■ ACTIVITY:
Counting task for the entries below: give the number of lines that contain the word "idler", with no other text.
▽
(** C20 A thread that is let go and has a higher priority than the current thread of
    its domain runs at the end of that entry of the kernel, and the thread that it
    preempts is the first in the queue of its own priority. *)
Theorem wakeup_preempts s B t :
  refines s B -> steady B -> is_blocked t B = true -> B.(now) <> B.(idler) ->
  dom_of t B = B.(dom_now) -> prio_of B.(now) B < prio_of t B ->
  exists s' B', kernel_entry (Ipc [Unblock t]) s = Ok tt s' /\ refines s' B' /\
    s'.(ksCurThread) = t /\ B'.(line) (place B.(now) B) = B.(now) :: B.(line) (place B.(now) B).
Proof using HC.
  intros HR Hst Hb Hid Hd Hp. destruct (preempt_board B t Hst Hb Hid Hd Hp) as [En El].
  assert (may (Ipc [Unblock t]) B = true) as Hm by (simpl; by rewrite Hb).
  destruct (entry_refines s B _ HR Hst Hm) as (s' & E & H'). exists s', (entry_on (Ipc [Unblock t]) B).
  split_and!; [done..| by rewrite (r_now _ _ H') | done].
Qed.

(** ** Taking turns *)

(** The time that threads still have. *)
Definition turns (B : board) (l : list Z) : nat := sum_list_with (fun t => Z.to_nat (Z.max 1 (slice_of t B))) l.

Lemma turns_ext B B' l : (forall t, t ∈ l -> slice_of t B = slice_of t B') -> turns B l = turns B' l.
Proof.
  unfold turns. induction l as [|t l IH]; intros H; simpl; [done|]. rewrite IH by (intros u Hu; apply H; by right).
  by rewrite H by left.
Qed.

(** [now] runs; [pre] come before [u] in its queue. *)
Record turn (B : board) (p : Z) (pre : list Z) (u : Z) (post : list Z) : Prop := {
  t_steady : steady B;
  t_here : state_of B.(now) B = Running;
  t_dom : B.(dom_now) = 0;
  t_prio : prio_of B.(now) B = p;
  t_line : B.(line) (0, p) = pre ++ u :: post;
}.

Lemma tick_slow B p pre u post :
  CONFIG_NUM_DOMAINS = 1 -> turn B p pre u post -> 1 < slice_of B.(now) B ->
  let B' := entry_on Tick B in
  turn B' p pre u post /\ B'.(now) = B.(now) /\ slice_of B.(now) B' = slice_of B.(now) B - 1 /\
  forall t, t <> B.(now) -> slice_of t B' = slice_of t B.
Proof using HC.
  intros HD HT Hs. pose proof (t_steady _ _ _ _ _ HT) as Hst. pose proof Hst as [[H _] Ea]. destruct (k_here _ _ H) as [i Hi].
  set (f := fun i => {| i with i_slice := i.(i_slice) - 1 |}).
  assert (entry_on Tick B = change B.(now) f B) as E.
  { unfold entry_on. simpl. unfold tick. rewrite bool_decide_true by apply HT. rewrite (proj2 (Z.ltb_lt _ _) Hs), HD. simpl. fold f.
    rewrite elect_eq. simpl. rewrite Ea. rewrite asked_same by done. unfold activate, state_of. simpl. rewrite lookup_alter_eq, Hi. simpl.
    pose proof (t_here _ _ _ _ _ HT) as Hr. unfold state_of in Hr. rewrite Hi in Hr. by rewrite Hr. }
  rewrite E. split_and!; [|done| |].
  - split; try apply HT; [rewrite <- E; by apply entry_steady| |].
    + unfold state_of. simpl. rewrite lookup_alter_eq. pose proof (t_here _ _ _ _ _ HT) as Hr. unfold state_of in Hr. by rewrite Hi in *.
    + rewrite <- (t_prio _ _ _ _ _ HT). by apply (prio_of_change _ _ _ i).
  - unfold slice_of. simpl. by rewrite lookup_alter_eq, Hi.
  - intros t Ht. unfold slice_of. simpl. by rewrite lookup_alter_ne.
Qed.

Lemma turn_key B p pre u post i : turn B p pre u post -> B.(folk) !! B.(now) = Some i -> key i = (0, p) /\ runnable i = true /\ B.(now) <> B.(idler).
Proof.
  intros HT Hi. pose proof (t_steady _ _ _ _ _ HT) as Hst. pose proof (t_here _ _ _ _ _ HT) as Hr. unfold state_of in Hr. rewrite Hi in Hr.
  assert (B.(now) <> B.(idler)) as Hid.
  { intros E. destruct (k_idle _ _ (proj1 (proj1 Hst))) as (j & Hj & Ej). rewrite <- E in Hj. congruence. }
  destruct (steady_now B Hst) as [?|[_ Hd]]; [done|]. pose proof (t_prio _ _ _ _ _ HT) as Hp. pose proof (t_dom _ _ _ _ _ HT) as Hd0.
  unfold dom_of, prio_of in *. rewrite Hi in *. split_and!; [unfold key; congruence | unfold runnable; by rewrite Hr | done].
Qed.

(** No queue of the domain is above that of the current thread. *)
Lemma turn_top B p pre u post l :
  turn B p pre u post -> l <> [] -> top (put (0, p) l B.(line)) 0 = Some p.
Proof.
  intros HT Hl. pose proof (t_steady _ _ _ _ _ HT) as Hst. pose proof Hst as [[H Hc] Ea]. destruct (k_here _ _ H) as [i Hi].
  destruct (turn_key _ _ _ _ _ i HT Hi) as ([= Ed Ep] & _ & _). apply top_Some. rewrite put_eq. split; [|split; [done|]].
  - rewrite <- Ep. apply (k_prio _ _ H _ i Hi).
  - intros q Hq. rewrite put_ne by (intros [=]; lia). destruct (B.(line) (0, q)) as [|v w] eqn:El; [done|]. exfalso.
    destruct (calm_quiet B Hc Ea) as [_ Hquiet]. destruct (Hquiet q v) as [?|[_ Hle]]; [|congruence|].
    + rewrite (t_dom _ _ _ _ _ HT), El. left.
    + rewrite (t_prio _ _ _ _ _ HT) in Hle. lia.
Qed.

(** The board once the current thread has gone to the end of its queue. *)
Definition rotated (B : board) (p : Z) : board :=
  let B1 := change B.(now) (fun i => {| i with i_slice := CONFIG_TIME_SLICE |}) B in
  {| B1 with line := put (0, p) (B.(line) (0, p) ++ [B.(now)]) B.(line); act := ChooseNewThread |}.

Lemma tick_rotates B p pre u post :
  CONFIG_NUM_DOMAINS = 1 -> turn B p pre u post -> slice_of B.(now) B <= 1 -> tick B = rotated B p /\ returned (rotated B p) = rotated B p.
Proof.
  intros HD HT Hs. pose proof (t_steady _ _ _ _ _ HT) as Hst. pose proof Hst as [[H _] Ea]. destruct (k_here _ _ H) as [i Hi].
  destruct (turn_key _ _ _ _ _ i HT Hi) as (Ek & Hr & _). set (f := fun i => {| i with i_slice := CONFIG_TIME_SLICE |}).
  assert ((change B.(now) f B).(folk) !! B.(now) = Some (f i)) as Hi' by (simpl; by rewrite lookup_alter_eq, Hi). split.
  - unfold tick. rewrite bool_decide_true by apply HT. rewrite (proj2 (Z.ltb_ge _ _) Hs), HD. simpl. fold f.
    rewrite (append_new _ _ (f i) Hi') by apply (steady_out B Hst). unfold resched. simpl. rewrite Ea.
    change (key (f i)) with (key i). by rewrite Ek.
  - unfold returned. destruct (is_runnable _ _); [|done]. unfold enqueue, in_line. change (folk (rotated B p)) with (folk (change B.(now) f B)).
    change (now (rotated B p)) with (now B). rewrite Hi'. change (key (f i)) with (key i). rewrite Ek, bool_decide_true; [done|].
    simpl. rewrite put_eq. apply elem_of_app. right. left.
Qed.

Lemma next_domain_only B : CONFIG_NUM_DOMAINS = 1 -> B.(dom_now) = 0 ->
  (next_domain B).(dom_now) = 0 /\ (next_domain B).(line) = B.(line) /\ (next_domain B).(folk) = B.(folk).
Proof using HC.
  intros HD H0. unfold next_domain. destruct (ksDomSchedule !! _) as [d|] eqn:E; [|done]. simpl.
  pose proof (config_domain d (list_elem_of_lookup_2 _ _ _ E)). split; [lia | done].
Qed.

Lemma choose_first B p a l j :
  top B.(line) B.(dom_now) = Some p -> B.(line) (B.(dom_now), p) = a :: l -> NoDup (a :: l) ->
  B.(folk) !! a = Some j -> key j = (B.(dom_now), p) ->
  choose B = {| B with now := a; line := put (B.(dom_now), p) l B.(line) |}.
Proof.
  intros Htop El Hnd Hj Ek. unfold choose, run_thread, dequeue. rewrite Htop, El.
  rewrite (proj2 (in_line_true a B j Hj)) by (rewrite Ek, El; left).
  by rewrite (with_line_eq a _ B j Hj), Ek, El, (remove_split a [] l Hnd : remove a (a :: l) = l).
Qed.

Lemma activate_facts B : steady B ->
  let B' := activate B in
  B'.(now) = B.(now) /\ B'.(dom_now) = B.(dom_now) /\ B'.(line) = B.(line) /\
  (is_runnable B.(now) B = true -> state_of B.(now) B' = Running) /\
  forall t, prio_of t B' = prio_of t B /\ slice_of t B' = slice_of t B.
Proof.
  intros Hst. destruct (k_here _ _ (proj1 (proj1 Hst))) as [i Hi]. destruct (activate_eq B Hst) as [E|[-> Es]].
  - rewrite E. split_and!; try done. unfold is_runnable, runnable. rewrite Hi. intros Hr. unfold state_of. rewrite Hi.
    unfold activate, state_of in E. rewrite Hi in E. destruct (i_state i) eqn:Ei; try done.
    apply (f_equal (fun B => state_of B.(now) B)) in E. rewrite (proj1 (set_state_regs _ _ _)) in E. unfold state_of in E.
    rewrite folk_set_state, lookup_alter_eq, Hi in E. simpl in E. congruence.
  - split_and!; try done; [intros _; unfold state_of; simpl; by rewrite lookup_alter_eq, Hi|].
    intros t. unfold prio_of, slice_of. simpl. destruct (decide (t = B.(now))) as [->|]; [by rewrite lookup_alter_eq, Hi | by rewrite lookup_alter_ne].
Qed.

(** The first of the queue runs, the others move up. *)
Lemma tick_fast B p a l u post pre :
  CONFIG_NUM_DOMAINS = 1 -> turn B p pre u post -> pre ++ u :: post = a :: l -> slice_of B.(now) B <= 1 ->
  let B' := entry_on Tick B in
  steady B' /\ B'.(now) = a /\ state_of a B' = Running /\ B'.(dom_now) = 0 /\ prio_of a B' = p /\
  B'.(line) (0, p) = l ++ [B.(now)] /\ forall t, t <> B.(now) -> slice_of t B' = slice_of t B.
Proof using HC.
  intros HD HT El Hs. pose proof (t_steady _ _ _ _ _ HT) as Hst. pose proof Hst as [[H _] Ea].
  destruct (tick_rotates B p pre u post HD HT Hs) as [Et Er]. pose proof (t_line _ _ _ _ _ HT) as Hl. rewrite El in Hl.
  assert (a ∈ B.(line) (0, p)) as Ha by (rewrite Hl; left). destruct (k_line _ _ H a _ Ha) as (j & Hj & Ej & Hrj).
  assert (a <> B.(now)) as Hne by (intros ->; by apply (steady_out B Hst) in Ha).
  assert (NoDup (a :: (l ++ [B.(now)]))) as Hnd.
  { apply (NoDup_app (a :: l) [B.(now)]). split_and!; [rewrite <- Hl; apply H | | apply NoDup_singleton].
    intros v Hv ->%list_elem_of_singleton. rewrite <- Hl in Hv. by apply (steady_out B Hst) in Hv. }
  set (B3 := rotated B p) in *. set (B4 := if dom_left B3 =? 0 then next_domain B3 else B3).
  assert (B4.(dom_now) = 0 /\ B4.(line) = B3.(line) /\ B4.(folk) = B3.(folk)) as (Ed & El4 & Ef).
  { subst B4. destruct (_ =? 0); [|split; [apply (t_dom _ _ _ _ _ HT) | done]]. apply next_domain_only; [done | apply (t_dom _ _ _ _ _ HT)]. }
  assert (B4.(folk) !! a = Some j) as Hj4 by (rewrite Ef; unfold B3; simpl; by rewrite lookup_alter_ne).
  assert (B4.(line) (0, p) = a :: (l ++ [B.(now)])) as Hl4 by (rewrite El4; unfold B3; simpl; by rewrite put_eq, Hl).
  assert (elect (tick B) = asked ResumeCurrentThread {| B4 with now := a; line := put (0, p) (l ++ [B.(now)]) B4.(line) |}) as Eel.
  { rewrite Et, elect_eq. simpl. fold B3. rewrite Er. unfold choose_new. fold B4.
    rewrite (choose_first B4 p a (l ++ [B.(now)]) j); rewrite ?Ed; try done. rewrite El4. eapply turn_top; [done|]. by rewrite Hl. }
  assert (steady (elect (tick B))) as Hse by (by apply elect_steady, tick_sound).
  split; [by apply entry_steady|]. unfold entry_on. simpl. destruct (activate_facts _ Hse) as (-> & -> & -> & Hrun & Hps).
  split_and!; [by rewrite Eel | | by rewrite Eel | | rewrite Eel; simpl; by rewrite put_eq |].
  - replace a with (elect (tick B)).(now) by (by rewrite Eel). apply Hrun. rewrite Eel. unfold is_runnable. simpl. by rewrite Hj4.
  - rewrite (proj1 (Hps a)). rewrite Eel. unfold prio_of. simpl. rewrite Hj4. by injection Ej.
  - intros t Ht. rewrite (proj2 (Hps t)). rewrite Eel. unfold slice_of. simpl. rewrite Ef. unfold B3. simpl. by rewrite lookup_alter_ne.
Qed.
△
■ EXPECTED OUTPUT:
3